The Binge-Worthy Stories We Tell Ourselves Every Night but Rarely Remember

If you’re of a certain age, you’ll remember that the night-time soap opera, Dallas, once covered up a major plot shift by having a character (Pam) dream all the story covered in season 9 (Bobby’s death) because the actor was lured back to the show for season 10. It’s the ultimate example of the storytelling adage, “Dreams are Cheating,” meaning you can’t use a character’s dreams in the telling of a story because dreams don’t drive the consequences of real life.


The producers had their reasons, and in the genre of soap operas, it’s not even that big of a deal. Still, the move has been lampooned, and drives home the point that dreams are cheating.


That said, dreams are still useful for the storyteller, and I recommend you start paying attention to your dreams and writing them down.

What I learn from my dreams…

Dreams are the mind’s attempt to make sense of whatever the heck is going on in your visual cortex while you sleep. I don’t understand the mechanics of that phenomenon, but I do understand your brain is drawing on the subconscious to interpret what it thinks it sees.


Moreover, the subconscious is telling you a story about what you think it sees, including the emotional impact of stories.


The main emotion of my dreams is shame. You know the type: arrived at school in your underwear, realize you have a test but haven’t studied, that sort of thing. I dreamed once I was dating someone I knew in real life, then remembered in the dream that I was married, and I had been cheating on my wife.


That’s a pretty decent lesson on storytelling, telling a compelling action sequence, followed by a revelation of the situation that makes the characters and the audience feel a serious emotion.


By paying attention, and writing down the dream, you’re given a chance to learn from your subconscious how to make people feel things during a story.


Also, have you ever noticed that dreams use a lot of smash cuts? One scene you’re walking around school in your underwear, the next you’re at the office and your dog has pooped in the boss’s office. There’s no explanation of how you got from school to work, or how much time has passed. There’s certainly no exposition dump about the dog as he takes a literal dump on the carpet. It just happens, and you accept it. We all do.


Our brains fill in the gaps when a story makes a wild smash cut. By writing down our dreams, we practice some efficient storytelling.

How to write better with dreams

My early storytelling was dominated by transition scenes, thinking I needed to explain how everybody made their way from the family room to the kitchen when Mom called them to dinner. I accounted for the chairs, the food, and who put the dogs in the basement so that they could eat in peaces. It was a ridiculous amount of wasted time in the story.

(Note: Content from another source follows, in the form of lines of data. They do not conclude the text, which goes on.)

(** The product of [float(n)] and a positive float [B * 2 ^ eB], when its
    exact value [n * B * 2 ^ eB] is between [lo * 2 ^ F] and
    [hi * 2 ^ F]. *)
Lemma f64_mul_between (n : Z) (B : positive) (eB F lo hi : Z) (x : float) :
  between n n 0 x → eB ≤ F → -1074 ≤ F ≤ 971 → 0 ≤ lo → hi < 2 ^ 53 →
  lo * 2 ^ (F - eB) ≤ n * Zpos B ≤ hi * 2 ^ (F - eB) →
  between lo hi F (f64_mul x (S754_finite false B eB)).
Proof.
  intros Hx HeB HF Hlo Hhi Hprod.
  assert (0 < 2 ^ (F - eB)) by (apply Z.pow_pos_nonneg; lia).
  destruct x as [s|s| |[] m e]; try done.
  - simpl in Hx. assert (n = 0) as -> by lia. simpl. nia.
  - destruct Hx as (He & Hlow & Hhigh).
    unfold f64_mul, SFmul. simpl xorb.
    assert (0 < 2 ^ (0 - e)) by (apply Z.pow_pos_nonneg; lia).
    apply round_between; [lia..|].
    replace (F - (e + eB)) with (F - eB + (0 - e)) by lia.
    rewrite Z.pow_add_r by lia. rewrite Pos2Z.inj_mul.
    assert (Zpos m = n * 2 ^ (0 - e)) as -> by lia. nia.
Qed.

End Bounds.

(** * Further properties of the country splitter *)

(** ** The split index for particular fractions *)

Section SplitIndex.

Local Open Scope Z_scope.

Lemma default_train_frac_bits :
  default_train_frac = S754_finite false 7205759403792794 (-53).
Proof. by vm_compute. Qed.

Lemma f64_one_bits : f64_of_Z 1 = S754_finite false 4503599627370496 (-52).
Proof. by vm_compute. Qed.
(* ===== verification/_CoqProject ===== *)
-Q . S2P
Prelude.v
Errors.v
RustStr.v
SqlText.v
RustNum.v
Vel.v
SqlRoute.v
Model.v
IntranetNets.v
SqliteExt.v
Loader.v
ProviderConfig.v
SqlRewrite.v
Lru.v
LocalCache.v
Telemetry.v
Runtime.v
Threads.v
RuntimeThreads.v
SqliteDb.v
Authority.v
Redis.v
Facade.v
LookupThreads.v
SqlDrivers.v
Refresh.v
Demo.v
RuntimeFacts.v
RuntimeThreadsFacts.v
RouteThreadsFacts.v
SqliteFacts.v
SqlDriversFacts.v
MemEntry.v
GenSeqlock.v
FacadeFacts.v
LookupThreadsFacts.v
RefreshFacts.v
AuthorityFacts.v
TextTests.v
RuntimeTests.v
RefreshTests.v
AuthorityTests.v
Definition map_err {E F A} (f : E → F) (r : Result E A) : Result F A :=
  match r with Ok a => Ok a | Err e => Err (f e) end.

Definition ok_or {E A} (o : option A) (e : E) : Result E A :=
  match o with Some a => Ok a | None => Err e end.

Definition is_ok {E A} (r : Result E A) : bool :=
  match r with Ok _ => true | Err _ => false end.

(** ** State *)

(** A computation on a shared state. *)
Definition St (W A : Type) : Type := W → A * W.

#[global] Instance st_ret {W} : MRet (St W) := λ A a w, (a, w).
#[global] Instance st_bind {W} : MBind (St W) := λ A B f m w, let '(a, w) := m w in f a w.
#[global] Instance st_fmap {W} : FMap (St W) := λ A B f m w, let '(a, w) := m w in (f a, w).

Definition gets {W A} (f : W → A) : St W A := λ w, (f w, w).
Definition modify {W} (f : W → W) : St W unit := λ w, (tt, f w).
Definition when {W} (b : bool) (m : St W unit) : St W unit := if b then m else mret tt.

(** Rust's [?] on a call that reads and writes the state *)
Definition bind_res {W E A B} (m : St W (Result E A)) (k : A → St W (Result E B))
  : St W (Result E B) :=
  r ← m; match r with Ok a => k a | Err e => mret (Err e) end.
Notation "x ←? m ; k" := (bind_res m (λ x, k))
  (at level 20, m at level 100, k at level 200, only parsing).

(** A [format!] call, kept as the sequence of its fragments: literal text,
    a [{}] argument, a [{:?}] argument, a number. *)
Inductive Frag :=
| F (text : string)
| D (arg : str)
| Dbg (arg : str)
| Num (n : N).

#[global] Instance frag_eq_dec : EqDecision Frag.
Proof. solve_decision. Defined.

(** ** Generic list facts *)

Lemma take_drop_app {A} (n : nat) (l : list A) : take n l ++ drop n l = l.
Proof. apply take_drop. Qed.

Lemma drop_lookup_cons {A} (l : list A) i x :
  l !! i = Some x → drop i l = x :: drop (S i) l.
Proof. apply drop_S. Qed.

Lemma drop_lookup_None {A} (l : list A) i : l !! i = None → drop i l = [].
Proof. intros H%lookup_ge_None. by apply drop_ge. Qed.

Lemma length_drop_lt {A} (l : list A) i x :
  l !! i = Some x → length (drop (S i) l) < length (drop i l).
Proof. intros H. rewrite (drop_S _ _ _ H). simpl. lia. Qed.

Lemma drop_app_cons {A} (l : list A) x k : drop (S (length l)) (l ++ x :: k) = k.
Proof. by induction l. Qed.

Lemma take_app_S {A} (l : list A) x k : take (S (length l)) (l ++ x :: k) = l ++ [x].
Proof. induction l; simpl; [by rewrite take_0|by f_equal]. Qed.

(** ** Tactics *)

(** [lia] with division and remainder by constants. *)
Ltac Zify.zify_post_hook ::= Z.to_euclidean_division_equations.

(** Split boolean conjunctions and comparisons met in guards. *)
Ltac bool_guard :=
  repeat match goal with
  | H : _ && _ = true |- _ => apply andb_prop in H; destruct H
  | H : _ || _ = false |- _ => apply orb_false_elim in H; destruct H
  | H : negb _ = true |- _ => apply negb_true_iff in H
  | H : negb _ = false |- _ => apply negb_false_iff in H
  | H : (_ =? _)%N = true |- _ => apply N.eqb_eq in H
  | H : (_ =? _)%N = false |- _ => apply N.eqb_neq in H
  | H : (_ <=? _)%N = true |- _ => apply N.leb_le in H
  | H : (_ <=? _)%N = false |- _ => apply N.leb_gt in H
  | H : (_ <? _)%N = true |- _ => apply N.ltb_lt in H
  | H : (_ <? _)%N = false |- _ => apply N.ltb_ge in H
  end.

(** Case analysis on membership in explicit lists. *)
Ltac elem_cases :=
  repeat match goal with
  | H : _ ∈ ?l |- _ => is_var l; unfold l in H
  | H : _ ∈ _ :: _ |- _ => apply elem_of_cons in H; destruct H
  | H : _ ∈ [] |- _ => by apply not_elem_of_nil in H
  end; subst; simpl in *; simplify_eq.

(** Closed decidable facts, by evaluation. *)
Ltac by_eval := apply (bool_decide_unpack _); vm_compute; exact I.

(** stdpp's solvers clear hypotheses that are already gone. *)
#[export] Set Warnings "-clear-no-such-hyp".

Create HintDb kdb.
#[export] Hint Resolve drop_lookup_cons drop_lookup_None : kdb.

When I started writing down my dreams, I grew comfortable with the leap of scenery in new scenes.


I also learned to focus on the business of each scene (what people do in the setting of the scene) and how to reveal the situation so that tension and emotion could be felt by the audience.


Finally, by paying attention to my dreams, I strengthened the connection between conscious and subconscious minds in my brain. I find I easier to write now as each scene in a story presents vividly in my mind and I’m mostly writing down what I see in me head. There are a lot of factors that contribute to my improved visualization, but writing down my dreams is definitely one of them.

Become a dream writer

If you want to try it out, it’s handy to keep a notebook near your bed, especially if you have a light on your night stand. Don’t forget the pen.


When writing down a dream in the middle of the night, don’t try to capture everything. Hit the high points and go back to sleep. Think about the dream again in the morning.


When you wake up with a dream, go ahead and get it all written down as best you can. If it becomes a reliable routine, you may see changes in your writing over the weeks and months. The efficient style of dream stories will infiltrate your own storytelling.


And you will have tapped into one of the best sources for stories and creative projects.